Expo : Rosa Bonheur à Orsay

Paris Vox – ROSA BONHEUR, DE SON VIVANT PEINTRE RÉALISTE À SUCCÈS, EST DÉSORMAIS « ICÔNE DE L’ÉMANCIPATION FÉMININE », « ICÔNE LGBTQI+ ». LE LABOURAGE NIVERNAIS VA-T-IL ÊTRE RENOMMÉ « LE GAY LABOUREUR » ?

Le plus drôle est que l’exemple de Rosa Bonheur dément la lecture féministe de l’histoire de l’art qui énonce que les femmes artistes ont été entravées par un patriarcat systémique. Au XIXe comme au XXe siècle, un artiste, homme ou femme, ne galère pas en raison de son sexe mais parce que son art n’est pas en phase avec l’art officiel ou à la mode (c’est tout un). Les impressionnistes, des hommes pour l’essentiel, ont peiné tandis que Rosa Bonheur a conquis très tôt les journalistes, les marchands, le public et les honneurs, sous la République comme sous l’Empire, et au-delà de nos frontières. En 1864, ce n’est pas dans l’atelier de Courbet ou de Cézanne que se rend l’impératrice Eugénie, mais dans celui de Rosa Bonheur – le château de Thomery, pas moins, acquis grâce au succès de ses œuvres et où l’artiste vit au vu et au su de tous avec une femme.

Si sexisme relatif il y eut, accusons-en plutôt un état d’esprit modelé par la misogynie des Lumières, solidement embourgeoisée dans le XIXe. Avec son grand talent, Rosa Bonheur « aurait été de l’Académie avant la révolution française », reconnaît le très républicain Théophile Thoré dans Le Constitutionnel du 17 avril 1847 – l’artiste n’a alors que 25 ans.

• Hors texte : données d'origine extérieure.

(** C7: a text that is not an opening delimiter line, a metadata block, a
    closing delimiter line and a body comes back from [parseFrontmatter]
    as the body, with empty metadata; so does ["no delimiters here"]. *)
Theorem frontmatter_fallback :
  (forall text : jstr,
      ~ frontmatter_pattern text ->
      parseFrontmatter text = mkDoc [] text)
  /\ parseFrontmatter (lit "no delimiters here")
     = mkDoc [] (lit "no delimiters here").
Proof.
  split; [|reflexivity].
  intros text H. apply parseFrontmatter_no_match.
  destruct (frontmatter_match text) eqn:E; [|reflexivity].
  exfalso. apply H. apply frontmatter_match_pattern. congruence.
Qed.

Lemma frontmatter_fallback_witness :
  parseFrontmatter (lit "# A title") = mkDoc [] (lit "# A title").
Proof.
  apply (proj1 frontmatter_fallback).
  intros [meta [body H]]. vm_compute in H. discriminate H.
Defined.

(** C8: [toMarkdown data body] is the opening delimiter line, the
    serialization of [data], the closing delimiter line, a blank line and
    [body] as it is; it raises what [toYAML data] raises. *)
Theorem toMarkdown_structure (data : object) (body : jstr) :
  toMarkdown data body
  = bind (toYAML data 0) (fun yaml =>
    OK (delimiter ++ [NL] ++ yaml ++ delimiter ++ [NL] ++ [NL] ++ body)).
Proof.
  unfold toMarkdown. destruct (toYAML data 0) as [yaml|e]; [|reflexivity].
  simpl bind. f_equal. rewrite <- !app_assoc. reflexivity.
Qed.

(** C10, as the specification states it, fails: a text that begins with the
    delimiter line and ends with the delimiter may hold an earlier closing
    delimiter line, and then the metadata before that line is parsed. *)
Lemma closing_delimiter_counterexample :
  startsWith opening two_closings = true
  /\ endsWith (NL :: delimiter) two_closings = true
  /\ parseFrontmatter two_closings
     = mkDoc [(lit "a", VStr (lit "1"))] (text_of [lit "x"; lit "---"])
  /\ parseFrontmatter two_closings <> mkDoc [] two_closings.
Proof. repeat split; vm_compute; try reflexivity; discriminate. Qed.

(** C10, amended: when [parseFrontmatter] parses metadata, the text is the
    opening delimiter line, the metadata, a closing delimiter line with a
    newline behind it, and the body. A text that begins with the delimiter
    line and ends with the delimiter, and in which no closing delimiter line
    with its newline occurs behind the opening one, comes back whole as the
    body, with empty metadata. *)
Theorem closing_delimiter_needs_newline :
  (forall text g1 g2 : jstr,
      frontmatter_match text = Some (g1, g2) ->
      text = opening ++ g1 ++ closing ++ g2
      /\ parseFrontmatter text = mkDoc (parseYAML g1) (trim g2))
  /\ (forall text : jstr,
        startsWith opening text = true ->
        endsWith (NL :: delimiter) text = true ->
        ~ occurs closing (skipn 4 text) ->
        parseFrontmatter text = mkDoc [] text).
Proof.
  split.
  - intros text g1 g2 H. split; [now apply frontmatter_match_Some|].
    unfold parseFrontmatter. now rewrite H.
  - intros text _ _ H. apply parseFrontmatter_no_match.
    unfold frontmatter_match.
    destruct (startsWith (delimiter ++ [NL]) text); [|reflexivity].
    destruct (cut (NL :: delimiter ++ [NL]) (skipn 4 text)) as [[a b]|] eqn:E;
      [|reflexivity].
    exfalso. apply H. exists a, b. now apply cut_Some.
Qed.

Lemma closing_delimiter_needs_newline_witness :
  parseFrontmatter (text_of [lit "---"; lit "a: 1"; lit "---"])
  = mkDoc [] (text_of [lit "---"; lit "a: 1"; lit "---"])
  /\ text_of [lit "---"; lit "a: 1"; lit "---"; lit "body"]
     = opening ++ lit "a: 1" ++ closing ++ lit "body".
Proof.
  split.
  - apply (proj2 closing_delimiter_needs_newline);
      [reflexivity | reflexivity |].
    apply cut_None. reflexivity.
  - apply (proj1 closing_delimiter_needs_newline). reflexivity.
Defined.

(* ================================================================== *)
(** * Further properties of the serializer *)
(* ================================================================== *)

Section SerializerOutput.

(** Induction on a value through its lists and objects. *)
Lemma value_nested_ind (P : value -> Prop) :
  P VNull ->
  (forall s, P (VStr s)) ->
  (forall items, Forall P items -> P (VList items)) ->
  (forall props, Forall (fun kv => P (snd kv)) props -> P (VObj props)) ->
  forall v, P v.
Proof.
  intros Hnull Hstr Hlist Hobj. fix IH 1. intros [|s|items|props].
  - exact Hnull.
  - apply Hstr.
  - apply Hlist. induction items as [|x items IHi]; constructor.
    + apply IH.
    + exact IHi.
  - apply Hobj. induction props as [|[k x] props IHp]; constructor.
    + apply IH.
    + exact IHp.
Qed.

Et l’art, dans tout cela ? Les toiles de Rosa Bonheur n’échappent pas à cette règle qui veut que le réalisme, goûté par une époque positiviste en diable, soit ennuyeux (Labourage nivernais, 1849 ; Le marché aux chevaux, 1853). Cet inaccessible réalisme lui fait commettre des fautes d’art : tons louches, désaccords entre le ciel, le paysage et les animaux (Barque écossaise ; Muletier des Pyrénées). Ça tourne parfois au modèle pour canevas ou aux grands couvercles de boîte aux chocolats qu’offraient, dans mon enfance, de vieilles personnes (Le roi de la forêt). Si l’on veut voir comment Courbet, lui, accorde le paysage avec les animaux, on verra non loin de la sortie de l’exposition Remise de chevreuils (1866). La leçon est magistrale. Leurs contemporains préféraient la femme. La peinture de Rosa Bonheur « est de la peinture réaliste, mais sentie par une organisation fine et choisie, tandis que chez M. Courbet c’est la réalité grossière, violente, cynique », énonçait L’Indépendance belge (9 juin 1853)…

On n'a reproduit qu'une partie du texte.